One potential takeaway from this article is that religious doubt is unhealthy.  While this could be the case, I would caution readers from drawing hasty, or too broad of, conclusions from this one article. First off, doubt (like religion) may have both healthy and unhealthy consequences.  For instance, doubt may potentially play a constructive role in facilitating growth or maturation.  Second, it might be that the negative consequences of doubt depend mostly upon the (denominational) milieu in which that doubt occurs.  As the authors note, because religious doubt is often stigmatized within religious traditions and communities, doubt itself may be a source of stress and congregational members who are suffering from doubts may be reluctant to acknowledge their doubts to others and thus deprive themselves of spiritual and emotional assistance from other members.  Just because they’re stigmatized, does this mean that religious doubts are rare? No–in this study, nearly half of their sample reported having at least some religious doubts, albeit at low levels.

This leads me to a final question:  Would the results look similar for Catholics?

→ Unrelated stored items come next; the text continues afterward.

(* ===== verification/Dice.v ===== *)
(** * Dice Betting ([DiceRollingGUI], games_gui.py 541-652)

    The page keeps the player's money (100 at the start), the High/Low
    choice of the two radio buttons (the [tk.StringVar] [bet_choice],
    "h" or "l"), a money label, a log, the bet entry and the Place Bet
    button.  [place_bet] reads the entry, rejects text that is not an
    integer, a bet that is not positive and a bet above the money, and
    otherwise rolls the die, pays or takes the bet, and disables the
    input when the money is gone; [reset_game] gives 100 again and
    re-enables the input.

    The die [random.randint(1, 6)] is a parameter of [place_bet], drawn
    by the [PlaceBet] event.  The money label holds the amount its
    f-string shows. *)

From stdpp Require Import base list.
From Stdlib Require Import String ZArith Lia.
From S2P Require Import Prelude PyStr.

Local Open Scope string_scope.
Local Open Scope Z_scope.

Module Dice.

(** The lines [log] appends to the game log. *)
Inductive log_msg : Type :=
  | MsgWelcome                  (** "Welcome! Bet on High (4-6) or Low (1-3)!" *)
  | MsgPositive                 (** "Bet must be a positive number!" *)
  | MsgOnlyHave (money : Z)     (** "You only have ${money}! Bet less than that." *)
  | MsgRound                    (** "\n--- Round ---" *)
  | MsgBet (bet : Z) (high : bool)  (** "Bet: ${bet} on HIGH" / "... on LOW" *)
  | MsgRolled (dice : Z)        (** "Dice rolled: {dice}" *)
  | MsgWin (bet : Z)            (** "YOU WIN! You gained ${bet}." *)
  | MsgLose (bet : Z)           (** "You lose ${bet}." *)
  | MsgGameOver                 (** "GAME OVER! You're out of money. Start a New Game." *)
  | MsgInvalid                  (** "Please enter a valid numerical bet!" *)
  | MsgNewGame.                 (** "New game started. Bet wisely!" *)

Record state : Type := mkState {
  money : Z;
  bet_choice : string;          (** the [StringVar] of the radio buttons *)
  money_label : Z;              (** "Current Money: ${money_label}" *)
  log_text : list log_msg;
  bet_entry : string;
  entry_enabled : bool;
  button_enabled : bool         (** [place_bet_button] *)
}.

Definition log (m : log_msg) (s : state) : state :=
  {| s with log_text := log_text s ++ [m] |}.

Definition update_money_display (s : state) : state :=
  {| s with money_label := money s |}.

(** [is_win = (choice == "h" and dice >= 4) or (choice == "l" and dice <= 3)] *)
Definition is_win (choice : string) (dice : Z) : bool :=
  (String.eqb choice "h" && (4 <=? dice)) || (String.eqb choice "l" && (dice <=? 3)).

(** [place_bet], with [dice] the value of [random.randint(1, 6)]; the
    [except ValueError] branch is the [None] case of [py_int]. *)
Definition place_bet (dice : Z) (s : state) : state :=
  let bet_str := bet_entry s in
  let s := {| s with bet_entry := EmptyString |} in
  match py_int bet_str with
  | None => log MsgInvalid s
  | Some bet =>
      if bet <=? 0 then log MsgPositive s
      else if bet >? money s then log (MsgOnlyHave (money s)) s
      else
        let choice := bet_choice s in
        let s := log MsgRound s in
        let s := log (MsgBet bet (String.eqb choice "h")) s in
        let s := log (MsgRolled dice) s in
        let s := if is_win choice dice
                 then log (MsgWin bet) {| s with money := money s + bet |}
                 else log (MsgLose bet) {| s with money := money s - bet |} in
        let s := update_money_display s in
        if money s <=? 0 then
          let s := log MsgGameOver s in
          {| s with button_enabled := false; entry_enabled := false |}
        else s
  end.

(** [reset_game]: the entry's text and the radio choice are kept. *)
Definition reset_game (s : state) : state :=
  let s := update_money_display {| s with money := 100 |} in
  let s := log MsgNewGame {| s with log_text := [] |} in
  {| s with button_enabled := true; entry_enabled := true |}.

(** [__init__]: the attributes, the widgets, and the welcome line. *)
Definition init : state :=
  log MsgWelcome
    {| money := 100; bet_choice := "h"; money_label := 100; log_text := [];
       bet_entry := EmptyString; entry_enabled := true; button_enabled := true |}.

(** ** The page as a state machine *)

(** Typing a bet, selecting High ([true]) or Low ([false]), pressing
    Place Bet with the die it rolls, and New Game.  The radio buttons are
    never disabled; a disabled entry or button ignores input. *)
Inductive event : Type :=
  | TypeBet (txt : string)
  | Choose (high : bool)
  | PlaceBet (dice : Z)
  | NewGame.

Definition handle (e : event) (s : state) : state :=
  match e with
  | TypeBet txt => if entry_enabled s then {| s with bet_entry := txt |} else s
  | Choose high => {| s with bet_choice := if high then "h" else "l" |}
  | PlaceBet d => if button_enabled s then place_bet d s else s
  | NewGame => reset_game s
  end.

Definition valid_event (e : event) : Prop :=
  match e with PlaceBet d => 1 <= d <= 6 | _ => True end.

Definition reachable : state -> Prop := reachable_from (fun s => s = init) valid_event handle.

(** ** Specification of a bet

    The rule the page announces: High wins on 4, 5 and 6, Low on 1, 2
    and 3; a winning bet is paid one to one and a losing bet is lost. *)

Inductive side : Type := High | Low.

Definition side_of (choice : string) : side :=
  if String.eqb choice "h" then High else Low.

Inductive wins : side -> Z -> Prop :=
  | wins_high d : 4 <= d <= 6 -> wins High d
  | wins_low d : 1 <= d <= 3 -> wins Low d.

Definition settle (sd : side) (d bet money : Z) (m' : Z) : Prop :=
  (wins sd d -> m' = money + bet) /\ (~ wins sd d -> m' = money - bet).

(** The invariant of every reachable page. *)
Definition inv (s : state) : Prop :=
  0 <= money s /\ money_label s = money s /\
  entry_enabled s = button_enabled s /\
  (button_enabled s = true <-> 0 < money s) /\
  (bet_choice s = "h" \/ bet_choice s = "l").

(** ** Lemmas *)

Lemma place_bet_invalid (d : Z) (s : state) :
  py_int (bet_entry s) = None ->
  place_bet d s = log MsgInvalid {| s with bet_entry := EmptyString |}.
Proof. unfold place_bet. by intros ->. Qed.

Lemma place_bet_out_of_range (d bet : Z) (s : state) :
  py_int (bet_entry s) = Some bet -> ~ (0 < bet <= money s) ->
  exists m, place_bet d s = log m {| s with bet_entry := EmptyString |}.
Proof.
  unfold place_bet. intros -> Hb. simpl.
  destruct (Z.leb_spec bet 0); [by eexists|].
  destruct (Z.gtb_spec bet (money s)); [|lia]. eexists. reflexivity.
Qed.

(** A valid bet: the log gets the round, then the money is settled and
    the game-over test runs on the new amount. *)
Lemma place_bet_valid (d bet : Z) (s : state) :
  py_int (bet_entry s) = Some bet -> 0 < bet <= money s ->
  let m' := if is_win (bet_choice s) d then money s + bet else money s - bet in
  money (place_bet d s) = m' /\ money_label (place_bet d s) = m' /\
  bet_choice (place_bet d s) = bet_choice s /\
  button_enabled (place_bet d s) = (if m' <=? 0 then false else button_enabled s) /\
  entry_enabled (place_bet d s) = (if m' <=? 0 then false else entry_enabled s).
Proof.
  intros Hbet Hb. unfold place_bet. rewrite Hbet. simpl.
  destruct (Z.leb_spec bet 0); [lia|]. destruct (Z.gtb_spec bet (money s)); [lia|].
  by destruct (is_win (bet_choice s) d), (_ <=? 0).
Qed.

Lemma is_win_spec (choice : string) (d : Z) :
  (choice = "h" \/ choice = "l") -> 1 <= d <= 6 ->
  is_win choice d = true <-> wins (side_of choice) d.
Proof.
  unfold is_win, side_of. intros [-> | ->] Hd; simpl.
  - rewrite orb_false_r. split; [intros H%Z.leb_le; constructor; lia|].
    inversion 1; subst. apply Z.leb_le. lia.
  - split; [intros H%Z.leb_le; constructor; lia|].
    inversion 1; subst. apply Z.leb_le. lia.
Qed.

Lemma dice_init_inv : inv init.
Proof. unfold inv; simpl. repeat split; try lia; auto. Qed.

Lemma place_bet_inv (d : Z) (s : state) :
  inv s -> button_enabled s = true -> inv (place_bet d s).
Proof.
  intros (Hm & Hl & He & Hb & Hc) Hon.
  destruct (py_int (bet_entry s)) as [bet|] eqn:Hbet.
  - destruct (decide (0 < bet <= money s)) as [Hr|Hr].
    + destruct (place_bet_valid d bet s Hbet Hr) as (Hm' & Hl' & Hc' & Hb' & He').
      unfold inv. rewrite Hm', Hl', Hc', Hb', He', He.
      destruct (is_win _ d); zcase; repeat split; try lia; try done; auto.
    + destruct (place_bet_out_of_range d bet s Hbet Hr) as [m ->].
      unfold inv; simpl. auto.
  - rewrite place_bet_invalid by done. unfold inv; simpl. auto.
Qed.

Lemma dice_handle_inv (e : event) (s : state) : inv s -> inv (handle e s).
Proof.
  intros Hi. destruct e as [txt|high|d|]; simpl.
  - assert (inv {| s with bet_entry := txt |}) by (unfold inv in *; simpl; tauto).
    by destruct (entry_enabled s).
  - unfold inv in *; simpl. destruct high; intuition auto.
  - destruct (button_enabled s) eqn:Hb; [by apply place_bet_inv|done].
  - unfold inv; simpl. repeat split; try lia; try done. apply Hi.
Qed.

(** * Theorems *)

Lemma dice_reachable_wf (s : state) : reachable s -> inv s.
Proof.
  revert s. apply reachable_from_inv; [intros ? ->; apply dice_init_inv|].
  intros s e Hi _. by apply dice_handle_inv.
Qed.

(** C20 (invariant): on every reachable page the money is never negative,
    the label shows it, the entry and the button are enabled together,
    and they are enabled exactly while the money is positive; the choice
    is "h" or "l". *)
Theorem dice_reachable_inv (s : state) : reachable s -> inv s.
Proof. apply dice_reachable_wf; assumption. Qed.

(** C21 (refinement): a bet that [int()] reads as a number in 1..money,
    on a reachable page with the input enabled and a roll in 1..6, is
    settled by the announced rule (High wins on 4-6, Low on 1-3, one to
    one), and the input is disabled exactly when the money is gone. *)
Theorem place_bet_settles (d bet : Z) (s : state) :
  reachable s -> button_enabled s = true ->
  py_int (bet_entry s) = Some bet -> 0 < bet <= money s -> 1 <= d <= 6 ->
  settle (side_of (bet_choice s)) d bet (money s) (money (place_bet d s)) /\
  (button_enabled (place_bet d s) = true <-> 0 < money (place_bet d s)).
Proof.
  intros Hr Hon Hbet Hb Hd. pose proof (dice_reachable_wf s Hr) as Hi.
  destruct (place_bet_valid d bet s Hbet Hb) as (Hm' & _ & _ & Hb' & _).
  pose proof (is_win_spec (bet_choice s) d (proj2 (proj2 (proj2 (proj2 Hi)))) Hd) as Hw.
  rewrite Hm', Hb', Hon. split.
  - split; intros Hs; destruct (is_win _ d) eqn:E; try done; exfalso.
    + by apply Hw in Hs.
    + by apply Hs, Hw.
  - destruct (is_win _ d); zcase; split; done || lia.
Qed.

(** C22 (error): text that [int()] rejects, a bet that is not positive,
    or a bet above the money is reported by one log line, and nothing
    but the log and the cleared entry changes (the line names the
    reason and, for a bet above the money, the amount): the money, the choice and
    the controls stay as they were. *)
Theorem place_bet_rejects (d : Z) (s : state) :
  (py_int (bet_entry s) = None \/
   exists bet, py_int (bet_entry s) = Some bet /\ ~ (0 < bet <= money s)) ->
  exists m, (m = MsgInvalid \/ m = MsgPositive \/ m = MsgOnlyHave (money s)) /\
    place_bet d s = {| s with bet_entry := EmptyString; log_text := log_text s ++ [m] |}.
Proof.
  intros [Hn|(bet & Hbet & Hr)].
  - exists MsgInvalid. split; [by left|by rewrite place_bet_invalid].
  - unfold place_bet. rewrite Hbet. simpl.
    destruct (Z.leb_spec bet 0); [exists MsgPositive; split; [by right; left|done]|].
    destruct (Z.gtb_spec bet (money s)); [|lia].
    exists (MsgOnlyHave (money s)). split; [by right; right|done].
Qed.

(** ** Witnesses *)

(** The page after [__init__], with [txt] typed into the entry. *)
Definition typed (txt : string) : state := handle (TypeBet txt) init.

Lemma dice_reachable_typed (txt : string) : reachable (typed txt).
Proof. apply (reach_step _ (TypeBet txt)); [by apply reach_init|done]. Qed.

Lemma dice_reachable_inv_witness : inv (handle (PlaceBet 5) (typed "100")).
Proof.
  apply dice_reachable_inv. apply (reach_step _ (PlaceBet 5)); [apply dice_reachable_typed|simpl; lia].
Defined.

Lemma place_bet_settles_witness :
  settle (side_of (bet_choice (typed "40"))) 2 40 (money (typed "40"))
    (money (place_bet 2 (typed "40"))) /\
  (button_enabled (place_bet 2 (typed "40")) = true <-> 0 < money (place_bet 2 (typed "40"))).
Proof. apply place_bet_settles; [apply dice_reachable_typed|reflexivity|reflexivity|simpl; lia|lia]. Defined.

Lemma place_bet_rejects_witness :
  exists m, (m = MsgInvalid \/ m = MsgPositive \/ m = MsgOnlyHave (money (typed "250"))) /\
    place_bet 3 (typed "250") =
      {| (typed "250") with bet_entry := EmptyString; log_text := log_text (typed "250") ++ [m] |}.
Proof. apply place_bet_rejects. right. exists 250. split; [reflexivity|simpl; lia]. Defined.

End Dice.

I don’t know.  There are some aspects that seem different for Catholics.  For instance, I have never felt that religious doubts were all that stigmatized or stigmatizing as a Catholic.  Maybe it is because of Catholicism’s sacramental nature, but it seemed like participating and engaging in liturgy and reception of the Eucharist were much more consequential.  I also had a more collective view of things.  Even if I doubted, I always knew that my Church believed.  When we said, “Look not at what I have done, but on the faith of your Church”—I really thought about it corporately.  Even if my individual faith wavered at times, I knew deep down that my Church did not waver.  At times, I can also remember saying the Nicene Creed and feeling comforted by the “we believe” because I could always actively affirm what we as a Church believed no matter what individual intellectual struggles I might wrestle with—of course that has changed with the new translation…but, even back in the “good ole days,” whenever a baptism rolled around I had to look that “I do” right in the eye.